For the entries below, report the number of lines containing "queue", without any other content.

################

Lemma remove_related : related s'.
Proof using All.
  pose proof Hrel as []. split; try done.
  - intros i t Hd. change (delete item (items s) !! i = Some t) in Hd. apply lookup_delete_Some in Hd as [_ Ht]. by apply (rel_items0 i t).
  - intros i g Hg. unfold ok_image. rewrite item_kept by (by eapply Hempty). by apply (rel_images0 i g).
  - intros i r [Hr Hn]%map_lookup_filter_Some. specialize (rel_requests0 i r Hr). unfold ok_request in *.
    destruct (r_item_id r) as [it|] eqn:Ei; [|exact rel_requests0]. rewrite item_kept by (simpl in Hn; congruence). exact rel_requests0.
  - intros k b. rewrite batch_kept. destruct (batches s !! k) as [b'|] eqn:Hb; [|done].
    case_bool_decide; [done|]. intros [= ->]. unfold ok_batch. rewrite item_kept by done. by apply (rel_batches0 k b).
  - apply removed_files_ok.
Qed.
End remove.

Lemma drop_twice ws item s :
  drop_item ws item (set_files (filter (fun kf => file_of_item ws item s kf.1 = false) (files s)) s) = drop_item ws item s.
Proof.
  unfold drop_item. simpl. f_equal. unfold set_files, set_kids. simpl. f_equal.
  rewrite map_filter_filter. apply map_filter_ext. intros k f _. simpl. tauto.
Qed.

Lemma target_item s ws item i : target s ws item 0 i = true -> exists g, images s !! i = Some g /\ g_item_id g = item.
Proof. unfold target. destruct (images s !! i) as [g|]; [|done]. intros. split_bools. eauto. Qed.

Lemma item_target s ws item i g : related s -> item_parent s ws item = true ->
  images s !! i = Some g -> g_item_id g = item -> target s ws item 0 i = true.
Proof.
  intros Hrel (t & Ht & Hw)%item_parent_true Hg Hi. unfold target, chosen. rewrite Hg.
  pose proof (rel_images _ Hrel _ _ Hg) as Hok. apply item_parent_true in Hok as (t' & Ht' & Hw').
  rewrite !andb_true_iff, Z.eqb_eq, bool_decide_eq_true. simpl. split_and!; congruence.
Qed.

(** The whole item. *)
Lemma remove_item_related ws item s : related s -> item_parent s ws item = true ->
  related (remove_item ws item (purge (target s ws item 0) s)).
Proof.
  intros Hrel Hitem. unfold remove_item. rewrite <- drop_twice.
  set (F := filter _ _). set (s1 := set_files F (purge (target s ws item 0) s)).
  change (related (remove_item ws item s1)). apply remove_related.
  - apply purge_related; [done|]. intros k f [Hf Hk]%map_lookup_filter_Some. simpl in Hk.
    pose proof (rel_files _ Hrel _ _ Hf) as Hok. unfold ok_file in *. simpl.
    destruct (batches s !! k.1) as [b|] eqn:Hb; [|done].
    assert (Hi : b_item_id b <> item).
    { intros Hi. pose proof (batch_of_item s ws item Hrel k.1 b Hb Hitem) as Hw. rewrite bool_decide_true in Hw by done.
      unfold file_of_item in Hk. destruct k as [[w id] q]. simpl in *. split_bools. subst w.
      rewrite Hb, bool_decide_true, Z.eqb_refl in Hk by done. done. }
    assert (Hg : forall w i, image_of_parent s w i (b_item_id b) = true -> target s ws item 0 i = false).
    { intros w i (g & Hg & _ & Hgi)%image_of_parent_true. unfold target. rewrite Hg, bool_decide_false by congruence.
      by rewrite andb_false_r. }
    apply andb_true_iff in Hok as [H1 H2]. apply andb_true_iff. split.
    + destruct (f_item_image_id f) as [i|]; [|done]. rewrite purge_image_of_parent; [done|]. by eapply Hg.
    + destruct (f_transcription_job_id f) as [j|]; [|done].
      rewrite (bool_filter (fun kv => target s ws item 0 (Jobs.k_item_image_id (Jobs.j_key kv.2)))).
      destruct (q_jobs (queue s) !! j) as [jr|]; [|done]. simpl.
      apply andb_true_iff in H2 as [H2 H3]. rewrite (Hg _ _ H3), H2. simpl.
      rewrite purge_image_of_parent; [done|]. by eapply Hg.
  - exact Hitem.
  - intros i g. change (images s1) with (images (purge (target s ws item 0) s)). rewrite purge_image.
    destruct (target s ws item 0 i) eqn:E; [done|]. intros Hg Hi. by rewrite (item_target s ws item i g) in E.
Qed.

(** One image. *)
Lemma detach_related ws item img now s : related s -> related (set_files (detach_files (target s ws item img) s now) (purge (target s ws item img) s)).
Proof.
  intros Hrel. apply purge_related; [done|]. intros k f'. unfold detach_files. rewrite lookup_fmap.
  destruct (files s !! k) as [f|] eqn:Hf; [|done]. intros [= <-].
  pose proof (rel_files _ Hrel _ _ Hf) as Hok. unfold ok_file in *. simpl.
  destruct (batches s !! k.1) as [b|] eqn:Hb; [|done]. destruct (_ || _) eqn:E; [done|].
  apply orb_false_iff in E as [E1 E2]. apply andb_true_iff in Hok as [H1 H2]. apply andb_true_iff. split.
  - destruct (f_item_image_id f) as [i|]; [|done]. simpl in E1. by rewrite purge_image_of_parent.
  - destruct (f_transcription_job_id f) as [j|]; [|done]. simpl in E2. unfold job_gone in E2.
    rewrite (bool_filter (fun kv => target s ws item img (Jobs.k_item_image_id (Jobs.j_key kv.2)))).
    destruct (q_jobs (queue s) !! j) as [jr|]; [|done]. simpl in *. by rewrite E2, purge_image_of_parent.
Qed.

Lemma truth_purge gone s f : truth_related s -> truth_related (set_files f (purge gone s)).
Proof.
  intros Ht k b [Hb Hk]%map_lookup_filter_Some. simpl in Hk.
  change (image_parent (purge gone s) k.1.1 k.1.2 = true). rewrite purge_image_parent by done. by apply (Ht k b).
Qed.
End ItemRemove.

################

### Answer
2